BEGIN Data for the task
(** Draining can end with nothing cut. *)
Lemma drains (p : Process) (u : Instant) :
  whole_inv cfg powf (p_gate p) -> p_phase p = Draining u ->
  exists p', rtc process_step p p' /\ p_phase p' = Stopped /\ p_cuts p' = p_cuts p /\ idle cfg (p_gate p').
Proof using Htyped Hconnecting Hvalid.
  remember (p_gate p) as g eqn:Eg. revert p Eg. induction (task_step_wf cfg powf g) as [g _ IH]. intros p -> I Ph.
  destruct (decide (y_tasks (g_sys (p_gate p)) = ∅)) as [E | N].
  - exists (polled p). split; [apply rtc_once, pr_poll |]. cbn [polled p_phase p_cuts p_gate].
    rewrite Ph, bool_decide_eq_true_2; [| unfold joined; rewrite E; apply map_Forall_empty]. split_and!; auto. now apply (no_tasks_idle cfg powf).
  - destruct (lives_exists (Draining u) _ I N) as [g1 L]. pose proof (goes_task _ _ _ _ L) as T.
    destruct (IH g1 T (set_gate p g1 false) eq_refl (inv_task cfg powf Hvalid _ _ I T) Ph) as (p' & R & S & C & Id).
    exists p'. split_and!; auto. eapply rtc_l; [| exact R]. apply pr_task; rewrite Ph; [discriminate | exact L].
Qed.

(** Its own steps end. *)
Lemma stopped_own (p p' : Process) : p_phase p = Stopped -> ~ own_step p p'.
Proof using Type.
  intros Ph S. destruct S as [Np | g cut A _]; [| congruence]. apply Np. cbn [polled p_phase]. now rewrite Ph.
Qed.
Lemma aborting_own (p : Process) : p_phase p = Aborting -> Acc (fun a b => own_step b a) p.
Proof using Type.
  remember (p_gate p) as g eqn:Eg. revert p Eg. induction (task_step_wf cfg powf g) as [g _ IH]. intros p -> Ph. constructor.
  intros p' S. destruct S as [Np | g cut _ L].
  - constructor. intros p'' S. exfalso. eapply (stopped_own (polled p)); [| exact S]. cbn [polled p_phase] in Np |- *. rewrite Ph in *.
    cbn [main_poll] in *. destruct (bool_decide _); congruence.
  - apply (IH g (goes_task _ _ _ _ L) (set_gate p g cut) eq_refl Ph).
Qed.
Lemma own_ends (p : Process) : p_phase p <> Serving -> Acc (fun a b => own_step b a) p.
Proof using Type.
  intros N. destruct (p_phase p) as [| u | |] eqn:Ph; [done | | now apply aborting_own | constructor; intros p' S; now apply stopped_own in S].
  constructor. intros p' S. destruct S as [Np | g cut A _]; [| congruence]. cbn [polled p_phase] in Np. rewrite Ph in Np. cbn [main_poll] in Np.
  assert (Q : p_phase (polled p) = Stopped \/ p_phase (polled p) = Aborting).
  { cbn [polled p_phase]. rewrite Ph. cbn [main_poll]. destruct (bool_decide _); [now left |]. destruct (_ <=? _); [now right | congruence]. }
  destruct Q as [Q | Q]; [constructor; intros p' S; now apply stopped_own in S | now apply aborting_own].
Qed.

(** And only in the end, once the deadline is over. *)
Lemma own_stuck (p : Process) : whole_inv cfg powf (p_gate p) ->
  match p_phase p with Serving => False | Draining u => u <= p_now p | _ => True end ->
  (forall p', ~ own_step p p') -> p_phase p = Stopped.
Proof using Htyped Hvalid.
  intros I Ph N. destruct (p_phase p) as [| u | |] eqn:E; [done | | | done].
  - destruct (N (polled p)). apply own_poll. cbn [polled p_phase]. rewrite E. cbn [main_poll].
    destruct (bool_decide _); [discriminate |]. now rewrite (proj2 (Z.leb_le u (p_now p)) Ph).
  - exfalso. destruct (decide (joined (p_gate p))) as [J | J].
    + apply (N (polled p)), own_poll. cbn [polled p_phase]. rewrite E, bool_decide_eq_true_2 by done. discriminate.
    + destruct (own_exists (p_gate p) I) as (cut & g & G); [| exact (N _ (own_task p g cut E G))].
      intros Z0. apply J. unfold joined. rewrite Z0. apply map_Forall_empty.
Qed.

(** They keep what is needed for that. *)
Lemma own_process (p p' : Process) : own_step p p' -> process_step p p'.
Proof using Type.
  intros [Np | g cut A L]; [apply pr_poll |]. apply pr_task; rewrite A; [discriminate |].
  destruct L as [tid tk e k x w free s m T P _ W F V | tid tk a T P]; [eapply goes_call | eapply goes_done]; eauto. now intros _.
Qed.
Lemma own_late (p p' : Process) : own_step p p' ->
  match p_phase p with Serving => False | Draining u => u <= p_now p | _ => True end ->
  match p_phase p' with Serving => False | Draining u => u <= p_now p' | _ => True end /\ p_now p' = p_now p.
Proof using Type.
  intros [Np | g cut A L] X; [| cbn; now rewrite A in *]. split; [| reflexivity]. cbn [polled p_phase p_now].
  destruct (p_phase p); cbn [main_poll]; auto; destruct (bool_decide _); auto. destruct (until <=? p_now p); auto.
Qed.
END Data for the task
BEGIN Data for the task
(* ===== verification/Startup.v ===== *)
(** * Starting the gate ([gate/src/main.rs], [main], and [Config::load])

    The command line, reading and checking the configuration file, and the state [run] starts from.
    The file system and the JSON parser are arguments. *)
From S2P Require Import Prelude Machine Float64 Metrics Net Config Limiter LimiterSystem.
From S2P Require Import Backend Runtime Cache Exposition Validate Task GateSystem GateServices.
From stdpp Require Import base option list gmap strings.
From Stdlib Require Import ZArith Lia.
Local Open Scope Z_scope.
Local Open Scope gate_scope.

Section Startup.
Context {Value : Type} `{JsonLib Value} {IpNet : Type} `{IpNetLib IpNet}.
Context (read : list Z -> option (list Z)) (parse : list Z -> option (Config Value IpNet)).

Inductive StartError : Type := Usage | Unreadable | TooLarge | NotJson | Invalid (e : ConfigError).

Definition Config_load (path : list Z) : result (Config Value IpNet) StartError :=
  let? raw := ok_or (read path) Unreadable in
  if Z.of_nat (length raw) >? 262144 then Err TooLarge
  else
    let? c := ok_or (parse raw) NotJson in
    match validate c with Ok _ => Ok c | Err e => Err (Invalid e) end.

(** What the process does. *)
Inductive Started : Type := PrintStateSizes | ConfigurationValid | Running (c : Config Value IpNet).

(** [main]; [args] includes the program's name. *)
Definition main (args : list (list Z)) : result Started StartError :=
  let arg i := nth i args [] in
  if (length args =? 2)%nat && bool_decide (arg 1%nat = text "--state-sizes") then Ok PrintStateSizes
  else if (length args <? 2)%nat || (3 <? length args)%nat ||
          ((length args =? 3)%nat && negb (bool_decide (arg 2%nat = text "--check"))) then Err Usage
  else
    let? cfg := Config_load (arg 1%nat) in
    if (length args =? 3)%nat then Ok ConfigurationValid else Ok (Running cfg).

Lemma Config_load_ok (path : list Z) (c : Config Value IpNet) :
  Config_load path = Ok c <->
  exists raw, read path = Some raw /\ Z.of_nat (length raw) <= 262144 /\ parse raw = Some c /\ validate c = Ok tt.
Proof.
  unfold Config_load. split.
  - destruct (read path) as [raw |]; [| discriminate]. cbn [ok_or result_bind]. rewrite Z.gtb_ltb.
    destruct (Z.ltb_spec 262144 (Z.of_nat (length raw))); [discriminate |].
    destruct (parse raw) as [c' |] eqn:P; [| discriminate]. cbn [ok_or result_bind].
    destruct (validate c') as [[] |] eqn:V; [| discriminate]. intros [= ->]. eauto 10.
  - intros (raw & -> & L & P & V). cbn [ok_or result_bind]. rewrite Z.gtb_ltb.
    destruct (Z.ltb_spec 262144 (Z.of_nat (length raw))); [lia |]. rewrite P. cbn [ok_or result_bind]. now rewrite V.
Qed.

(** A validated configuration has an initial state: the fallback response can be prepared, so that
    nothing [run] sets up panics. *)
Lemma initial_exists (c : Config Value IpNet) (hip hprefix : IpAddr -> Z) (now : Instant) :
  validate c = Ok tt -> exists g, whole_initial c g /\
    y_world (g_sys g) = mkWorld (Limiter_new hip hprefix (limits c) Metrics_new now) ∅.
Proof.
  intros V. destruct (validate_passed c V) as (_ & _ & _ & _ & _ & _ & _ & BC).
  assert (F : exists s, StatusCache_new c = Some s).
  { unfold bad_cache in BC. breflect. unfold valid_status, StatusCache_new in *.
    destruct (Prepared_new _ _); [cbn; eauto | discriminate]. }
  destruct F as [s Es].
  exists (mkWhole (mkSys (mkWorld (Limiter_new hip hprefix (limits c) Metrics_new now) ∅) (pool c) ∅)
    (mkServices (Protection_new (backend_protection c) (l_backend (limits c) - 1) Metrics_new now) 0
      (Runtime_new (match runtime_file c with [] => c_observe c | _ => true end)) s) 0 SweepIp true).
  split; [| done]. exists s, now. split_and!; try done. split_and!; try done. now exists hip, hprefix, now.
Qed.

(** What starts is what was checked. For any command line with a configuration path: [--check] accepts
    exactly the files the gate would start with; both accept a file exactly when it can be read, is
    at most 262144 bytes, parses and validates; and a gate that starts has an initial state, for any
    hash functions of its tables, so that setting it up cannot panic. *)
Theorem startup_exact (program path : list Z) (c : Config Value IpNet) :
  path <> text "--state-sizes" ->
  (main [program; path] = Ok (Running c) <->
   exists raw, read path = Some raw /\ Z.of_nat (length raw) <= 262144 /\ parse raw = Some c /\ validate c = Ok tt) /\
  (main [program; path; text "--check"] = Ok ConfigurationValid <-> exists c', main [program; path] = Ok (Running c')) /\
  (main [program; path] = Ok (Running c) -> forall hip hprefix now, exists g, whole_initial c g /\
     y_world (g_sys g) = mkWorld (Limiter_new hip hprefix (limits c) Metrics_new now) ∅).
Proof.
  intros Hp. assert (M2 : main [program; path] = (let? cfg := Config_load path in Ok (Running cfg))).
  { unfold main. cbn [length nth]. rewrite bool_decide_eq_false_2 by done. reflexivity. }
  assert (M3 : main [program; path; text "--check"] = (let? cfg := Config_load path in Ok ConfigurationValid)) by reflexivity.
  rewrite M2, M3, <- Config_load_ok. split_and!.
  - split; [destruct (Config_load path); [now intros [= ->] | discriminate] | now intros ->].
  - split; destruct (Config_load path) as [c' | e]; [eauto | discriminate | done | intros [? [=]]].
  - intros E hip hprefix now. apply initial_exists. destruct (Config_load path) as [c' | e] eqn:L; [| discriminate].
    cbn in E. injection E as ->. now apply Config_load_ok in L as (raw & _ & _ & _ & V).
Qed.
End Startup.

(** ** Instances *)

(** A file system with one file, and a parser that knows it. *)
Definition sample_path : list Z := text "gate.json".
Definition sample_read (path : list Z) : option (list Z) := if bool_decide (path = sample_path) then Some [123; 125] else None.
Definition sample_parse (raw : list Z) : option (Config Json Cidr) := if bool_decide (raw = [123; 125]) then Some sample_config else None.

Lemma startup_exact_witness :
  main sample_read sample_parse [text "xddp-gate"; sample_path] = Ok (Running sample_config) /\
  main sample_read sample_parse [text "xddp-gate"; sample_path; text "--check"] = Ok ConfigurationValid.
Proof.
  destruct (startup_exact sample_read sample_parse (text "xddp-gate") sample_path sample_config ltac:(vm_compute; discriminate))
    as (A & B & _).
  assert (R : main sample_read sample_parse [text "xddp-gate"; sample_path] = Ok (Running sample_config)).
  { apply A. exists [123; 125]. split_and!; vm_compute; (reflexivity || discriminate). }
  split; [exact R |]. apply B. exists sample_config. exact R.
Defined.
END Data for the task
# Exercise description
Starting at the line that has "assert (F : exists" in the records above, restate word for word every line until the one that has "exactly the files", and include that one as well.

# Response box
  assert (F : exists s, StatusCache_new c = Some s).
  { unfold bad_cache in BC. breflect. unfold valid_status, StatusCache_new in *.
    destruct (Prepared_new _ _); [cbn; eauto | discriminate]. }
  destruct F as [s Es].
  exists (mkWhole (mkSys (mkWorld (Limiter_new hip hprefix (limits c) Metrics_new now) ∅) (pool c) ∅)
    (mkServices (Protection_new (backend_protection c) (l_backend (limits c) - 1) Metrics_new now) 0
      (Runtime_new (match runtime_file c with [] => c_observe c | _ => true end)) s) 0 SweepIp true).
  split; [| done]. exists s, now. split_and!; try done. split_and!; try done. now exists hip, hprefix, now.
Qed.

(** What starts is what was checked. For any command line with a configuration path: [--check] accepts
    exactly the files the gate would start with; both accept a file exactly when it can be read, is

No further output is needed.